Daher sollte das Threat Modeling bei allen Medizinprodukten, die Software sind oder Software enthalten, ein unverzichtbarer Teil des Secure Development Life Cycles sein.
Das Johner Institut unterstützt Medizinproduktehersteller dabei, sichere Medizinprodukte zu erstellen, z. B.
- mit Videoserien zur IT-Security im Auditgarant,
- mit dem Seminar zur IT-Security,
- bei der Erstellung der Software- bzw.

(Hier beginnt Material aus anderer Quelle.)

Lemma clean_content_truthy content :
  content_lines content <> [] -> truthy_str (clean_content content) = true.
Proof.
  intros H. rewrite clean_content_lines. apply truthy_str_true.
  destruct (content_lines content) as [|l ls] eqn:E; [congruence|].
  apply join_nonempty.
  apply (content_lines_spec content l). rewrite E. now left.
Qed.

(** ** Notes *)

Lemma note_contribution W o code c info :
  codes_distinct W = true ->
  subtype_of (a_type (oc_annot o)) = PInt code ->
  code = PDF_ANNOT_TEXT W \/ code = PDF_ANNOT_FREE_TEXT W ->
  rgb_from_annot (oc_annot o) = Ok c ->
  a_info (oc_annot o) = Ok info ->
  content_lines (info_content info) <> [] ->
  occurrence_delta W o
  = {| d_highlight := None;
       d_note := Some (clean_content (info_content info));
       d_rect := None; d_events := [] |}.
Proof.
  intros Hcodes Hsub Hcode Hc Hinfo Hne.
  unfold occurrence_delta, annot_delta, note_delta.
  rewrite Hc, Hsub, (branch_of_note W code Hcodes Hcode), Hinfo.
  now rewrite (clean_content_truthy _ Hne).
Qed.

(** A text or free-text annotation whose subtype survives the [or] (its type
    code is not 0), with content that is not empty after dropping blank
    lines, is one block of [notes_blocks] in a completed scan, rendered as
    the callout line followed by the non-blank lines of the content,
    stripped and prefixed with "> ", in their order, and a blank line. *)
Lemma note_rendered W pdf_path image_dir min_dpi doc s o code c info :
  codes_distinct W = true ->
  page_loop W pdf_path image_dir min_dpi doc 0 init_state = (Ok tt, s) ->
  In o (occurrences W pdf_path image_dir min_dpi doc 0) ->
  subtype_of (a_type (oc_annot o)) = PInt code ->
  code = PDF_ANNOT_TEXT W \/ code = PDF_ANNOT_FREE_TEXT W ->
  rgb_from_annot (oc_annot o) = Ok c ->
  a_info (oc_annot o) = Ok info ->
  content_lines (info_content info) <> [] ->
  let callout :=
    [lit "> [!note] 注释"]
    ++ map (fun ln => lit "> " ++ ln) (content_lines (info_content info))
    ++ [[]] in
  In (clean_content (info_content info)) (notes_blocks s)
  /\ (forall lines,
        note_step lines (clean_content (info_content info)) = lines ++ callout)
  /\ exists before after,
       notes_section (notes_blocks s) = before ++ callout ++ after.
Proof.
  intros Hcodes Hrun Hin Hsub Hcode Hc Hinfo Hne callout.
  apply page_loop_complete in Hrun as [_ Hsc].
  pose proof (note_contribution W o code c info Hcodes Hsub Hcode Hc Hinfo Hne)
    as Hdelta.
  assert (Hblock : In (clean_content (info_content info)) (notes_blocks s)).
  { destruct Hsc as (_ & -> & _). simpl. apply in_flat_map.
    exists o. split; [exact Hin|]. rewrite Hdelta. now left. }
  assert (Hcall : note_callout (content_lines (clean_content (info_content info)))
                  = callout)
    by (unfold note_callout, callout; now rewrite content_lines_clean).
  split; [exact Hblock|]. split.
  - intros lines. now rewrite note_step_spec, Hcall.
  - apply in_split in Hblock as (l1 & l2 & Hnb). rewrite Hnb.
    unfold notes_section. destruct l1 as [|b l1]; cbn [app].
    + exists [lit "## Notes"; []].
      exists (flat_map (fun block => note_callout (content_lines block)) l2).
      cbn [flat_map]. now rewrite Hcall.
    + exists ([lit "## Notes"; []]
              ++ flat_map (fun block => note_callout (content_lines block))
                   (b :: l1)).
      exists (flat_map (fun block => note_callout (content_lines block)) l2).
      rewrite app_comm_cons, flat_map_app. cbn [flat_map].
      rewrite Hcall. now rewrite <- !app_assoc.
Qed.

(** Where the library gives text annotations the type code 0, as PyMuPDF
    does, the [or] turns their subtype into the empty string and no branch
    of the chain is taken. *)
Lemma text_annotation_no_branch W name :
  PDF_ANNOT_TEXT W = 0 ->
  subtype_of (TypeTuple (PDF_ANNOT_TEXT W) name) = PStr []
  /\ branch_of W (subtype_of (TypeTuple (PDF_ANNOT_TEXT W) name)) = BrNone.
Proof. intros ->. split; reflexivity. Qed.

Lemma text_annotation_dropped W cx n color a name :
  PDF_ANNOT_TEXT W = 0 ->
  a_type a = TypeTuple (PDF_ANNOT_TEXT W) name ->
  annot_delta W cx n color a = no_delta.
Proof.
  intros H0 H. unfold annot_delta. rewrite H.
  now rewrite (proj2 (text_annotation_no_branch W name H0)).
Qed.

(** C5, at a document whose only annotation is a text annotation (type
    code 0, the value of [fitz.PDF_ANNOT_TEXT]) with the content "hello":
    the content survives the removal of blank lines, the run succeeds, and
    the Markdown written holds the title line only, without a Notes
    section. *)
Theorem text_annotation_not_rendered :
  let doc := [Sample.mk_page [Sample.sticky]] in
  let W := Sample.world_of doc in
  let res := run W Sample.pdf None (lit "images") 144 in
  PDF_ANNOT_TEXT W = 0
  /\ a_type Sample.sticky = TypeTuple (PDF_ANNOT_TEXT W) []
  /\ a_info Sample.sticky = Ok (Some {[ "content"%string := lit "hello" ]})
  /\ content_lines (lit "hello") = [lit "hello"]
  /\ fst res = Ok (lit "/docs/my paper.annotations.md")
  /\ fs (snd res)
     = [ EvMakedirs (lit "/docs");
         EvWriteText (lit "/docs/my paper.annotations.md")
           (lit "# Annotations for my paper" ++ NL) ]
  /\ notes_blocks (snd res) = [].
Proof. vm_compute. repeat split. Qed.

(** ** A whole run *)

(** What a successful run went through. *)
Lemma run_inv W pdf_path out_md img_dir min_dpi out s :
  run W pdf_path out_md img_dir min_dpi = (Ok out, s) ->
  out = out_path_of W pdf_path out_md
  /\ isfile W pdf_path = true
  /\ makedirs_ok W (out_dir_of W out) = true
  /\ write_ok W out = true
  /\ exists doc s0,
       fitz_open W pdf_path = Ok doc
       /\ page_loop W pdf_path (image_dir_of W out img_dir) min_dpi doc 0
            init_state = (Ok tt, s0)
       /\ s = log_event
                (EvWriteText out (build_markdown (title_of W pdf_path) s0))
                (log_event (EvMakedirs (out_dir_of W out)) s0).
Proof.
  unfold run, export_pdf_annotations, export_markdown, out_dir_of.
  destruct (isfile W pdf_path); cbn [negb]; [|discriminate].
  unfold bindM, lift, get_state, ret, do_makedirs, do_write.
  destruct (fitz_open W pdf_path) as [doc|e]; [|discriminate].
  destruct (page_loop W pdf_path _ min_dpi doc 0 init_state) as [[[]|e] s0] eqn:E;
    [|discriminate].
  cbn [fst snd].
  destruct (makedirs_ok W _) eqn:Hmk; [|discriminate].
  destruct (write_ok W _) eqn:Hw; [|destruct (open_ok W _); discriminate].
  intros [= <- <-]. repeat split; try assumption.
  exists doc, s0. repeat split. exact E.
Qed.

Systemarchitektur sowie
- beim Penetration Testing.
Melden Sie sich einfach über die Webseite.
Die wesentlichen Zusammenhänge zwischen Threat Models und Rist Management sind in diesem wenig überzeugenden Artikel überhaupt herausgearbeitet worden. Leider fehlen auch elementare Hinweise, wie Threat Models im Bereich Medical Devices tatsächlich angewendet werden sollen. So werden bsp. verschiedene Views empfohlen:
Global System View
System View(s)
Sub-System View(s)
Multi-Patient Harm View
Updateability/Patchability View
Security Use Case View(s)
Weitere sinnvolle Hinweise wäre noch: das Architekturdiagramme statt Datenflussdiagramme genutzt werden, die ein vollständiges System (Eco System ) erklären und alle nötig Assets und Controls enthalten. Und er sollte der Bezug zu den Security Risk Assesments aufgezeigt werden, wo beispielsweise die genannten Security Controls hinsichtlich Ihrer Wirksamkeit bewertet werden.
Sehr geehrter Herr,
danke für Ihre Hinweise.
Sie haben absolut Recht. Man könnte den Artikel noch um all die Hinweise ergänzen. Das ist immer ein Spagat: Auf der einen Seite soll der Artikel von der Länge lesbar bleiben. Auf der anderen Seite sollte er möglichst umfassend das Thema abdecken.
Die Art, wie Sie Ihre Kritik äußern, empfinde ich als verletzend.